The Co-ordination of Meanings for Randomness

l. The stochastic: a pedagogical challenge (l) The domain of probability points particularly sharply to a fundamental difficulty in mathematical pedagogy. On the one hand, it is deceptively close to everyday intuitions and experience, even language: chance encounters, random behaviours, likely occurrences. One might easily suppose that these culturally embedded meanings could facilitate the transition to a mathematical way of thinking. Yet this is not the case. Probability is a notoriously difficult topic and it might appear that the only way for students to achieve satisfactory grades is to ignore the relationship of probability to everyday notions of chance altogether.
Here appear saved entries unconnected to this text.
(** An instance of the store and its address. *)
Definition inst_rel {A} (x : Z * Named A) (y : Z * A) : Prop := x.1 = y.1 /\ obj x.2 = y.2.

Lemma agree_getMem Idx w : agree inst_rel (Worker.getMemInstByIdx Idx) (getMemInstByIdx Idx) w.
Proof.
  eapply agree_bind; [apply agree_getModInst|]. intros m ? w1 _ ->.
  eapply (agree_bind eq); [apply agree_addr|]. intros a ? w2 _ <-. apply agree_get.
  eapply agree_bind; [apply agree_instance|]. intros t ? w3 _ ->. by apply agree_ret.
Qed.
Lemma agree_getGlob Idx w : agree inst_rel (Worker.getGlobInstByIdx Idx) (getGlobInstByIdx Idx) w.
Proof.
  eapply agree_bind; [apply agree_getModInst|]. intros m ? w1 _ ->.
  eapply (agree_bind eq); [apply agree_addr|]. intros a ? w2 _ <-. apply agree_get.
  eapply agree_bind; [apply agree_instance|]. intros t ? w3 _ ->. by apply agree_ret.
Qed.

Lemma abs_pool_update {A B} (f : A -> B) a x l :
  abs_pool f (setZ a x l) = pool_update a (f x) (abs_pool f l).
Proof.
  unfold abs_pool, pool_update, setZ. cbn. rewrite list_fmap_insert. unfold sizeZ.
  by rewrite length_insert.
Qed.

Lemma agree_putMem a m w : agree eq (Worker.putMem a m) (putMem a (obj m)) w.
Proof.
  unfold agree, Worker.putMem, putMem, modify. cbn. split; [done|].
  unfold abs, abs_store, set_StoreMgr, set_Mems. cbn. by rewrite abs_pool_update.
Qed.
Lemma agree_putGlob a g w : agree eq (Worker.putGlob a g) (putGlob a (obj g)) w.
Proof.
  unfold agree, Worker.putGlob, putGlob, modify. cbn. split; [done|].
  unfold abs, abs_store, set_StoreMgr, set_Globs. cbn. by rewrite abs_pool_update.
Qed.

(** An operation of a memory; its two versions agree on the data. *)
Lemma agree_onMem {A B} (R : A -> B -> Prop) a mem (op : M MemoryInstance A) (op' : M MemoryInstance B) w :
  outcomes R eq (op (obj mem)) (op' (obj mem)) ->
  agree R (Worker.onMem a mem op) (onMem a (obj mem) op') w.
Proof.
  unfold Worker.onMem, onMem. destruct (op (obj mem)) as [r m1], (op' (obj mem)) as [r' m2].
  intros Ho. pose proof (agree_putMem a (set_obj m1 mem) w) as Hp. cbn in Hp.
  unfold agree in *. unfold bind, lift. cbn in *. destruct r, r'; cbn in *; try done.
  all: destruct Ho as [? ->]; split; [done|apply Hp].
Qed.

(** ** Instructions without control *)

Lemma agree_pop_u32 w : agree eq Worker.pop_u32
  (let* v := onStack Stack.pop in lift (retrieveValue U32 v)) w.
Proof.
  eapply (agree_bind eq); [apply agree_onStack, stack_pop_unchecked|]. intros v ? w1 _ <-.
  apply agree_lift. destruct (retrieveValue U32 v); cbn; auto with ssvm.
Qed.
Lemma agree_read T v w : agree eq (lift (retrieveValue T v)) (lift (retrieveValue T v)) w.
Proof. apply agree_lift. destruct (retrieveValue T v); cbn; auto with ssvm. Qed.

Lemma agree_variable Code Idx w : agree eq (Worker.executeVariable Code Idx) (executeVariable Code Idx) w.
Proof.
  destruct Code; try apply agree_undef_l; cbn.
  - apply agree_onStack, sim_local_get.
  - apply agree_onStack, sim_local_set.
  - apply agree_onStack, sim_local_tee.
  - eapply agree_bind; [apply agree_getGlob|]. intros [a g] [a' g'] w1 _ [E1 E2]; cbn [fst snd] in *; subst.
    apply agree_onStack, outcomes_refl.
  - eapply agree_bind; [apply agree_getGlob|]. intros [a g] [a' g'] w1 _ [E1 E2]; cbn [fst snd] in *; subst.
    eapply (agree_bind eq); [apply agree_onStack, stack_pop|]. intros v ? w2 _ <-.
    apply (agree_putGlob a' (set_obj (LGlob.setValue v (obj g)) g)).
Qed.

Lemma agree_parametric Code w : agree eq (Worker.executeParametric Code) (executeParametric Code) w.
Proof.
  destruct Code; try apply agree_undef_l; cbn.
  - unfold Worker.ignore, agree, bind, try, Worker.onStack, onStack, zoom, LStack.pop, Stack.pop. cbn.
    by destruct (ValueStack (Worker.StackMgr w)).
  - apply agree_onStack, sim_select.
Qed.

Lemma unary_op_agree Code : Worker.unary_op Code = unary_op Code.
Proof. by destruct Code. Qed.
Lemma binary_op_agree Code : Worker.binary_op Code = binary_op Code.
Proof. by destruct Code. Qed.

Lemma agree_unary Code w : agree eq (Worker.executeUnary Code) (executeUnary Code) w.
Proof.
  apply agree_onStack. rewrite unary_op_agree.
  eapply outcomes_bind; [apply (outcomes_refl (Stack.getTop _))|]. intros v ? k ? _ _ <- <-.
  destruct (unary_op Code) as [f|]; [apply outcomes_refl|done].
Qed.
Lemma agree_binary Code w : agree eq (Worker.executeBinary Code) (executeBinary Code) w.
Proof.
  apply agree_onStack. rewrite binary_op_agree.
  eapply outcomes_bind; [apply stack_pop_unchecked|]. intros v2 ? k ? _ _ <- <-.
  eapply outcomes_bind; [apply (outcomes_refl (Stack.getTop k))|]. intros v1 ? k1 ? _ _ <- <-.
  destruct (binary_op Code) as [f|]; [apply outcomes_refl|done].
Qed.

Lemma agree_load T n Offset w :
  0 < n / 8 ->
  agree eq (Worker.runLoadOp T n Offset) (let* am := getMemInstByIdx 0 in runLoadOp T n am.1 am.2 Offset) w.
Proof.
  intros Hn. eapply agree_bind; [apply agree_getMem|].
  intros [a m] [a' m'] w1 _ [E1 E2]; cbn [fst snd] in *; subst.
  eapply (agree_bind eq); [apply agree_onStack, outcomes_refl|]. intros v ? w2 _ <-.
  eapply (agree_bind eq); [apply agree_read|]. intros b ? w3 _ <-.
  eapply agree_bind; [apply agree_onMem, loadValue_agree, Hn|]. intros x ? w4 _ ->.
  apply agree_onStack, outcomes_refl.
Qed.
Lemma agree_store T n Offset w :
  0 < n / 8 ->
  agree eq (Worker.runStoreOp T n Offset) (let* am := getMemInstByIdx 0 in runStoreOp T n am.1 am.2 Offset) w.
Proof.
  intros Hn. eapply agree_bind; [apply agree_getMem|].
  intros [a m] [a' m'] w1 _ [E1 E2]; cbn [fst snd] in *; subst.
  eapply (agree_bind eq); [apply agree_onStack, stack_pop_unchecked|]. intros c ? w2 _ <-.
  eapply (agree_bind eq); [apply agree_onStack, stack_pop_unchecked|]. intros i ? w3 _ <-.
  eapply (agree_bind eq); [apply agree_read|]. intros b ? w4 _ <-.
  eapply (agree_bind eq); [apply agree_read|]. intros x ? w5 _ <-.
  apply agree_onMem, storeValue_agree, Hn.
Qed.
Perhaps more than in any branch of mathematics, the gap between potential everyday applicability and formal understanding is at its greatest in the domain of stochastics and probability. There are multiple opportunities to apply such knowledge as people go about their everyday lives; the playing of games with explicit random number generation (do I take the finesse of the queen of hearts?), in sport (should I adopt a long ball strategy?) and in parenting (should I let my daughter walk to school?). Yet such opportunities do not seem to have led to widespread construction of meaning for stochastic concepts. On the contrary, the research reported later in this opening section suggests that adults9 understanding of such ideas is often impoverished, even misconceived.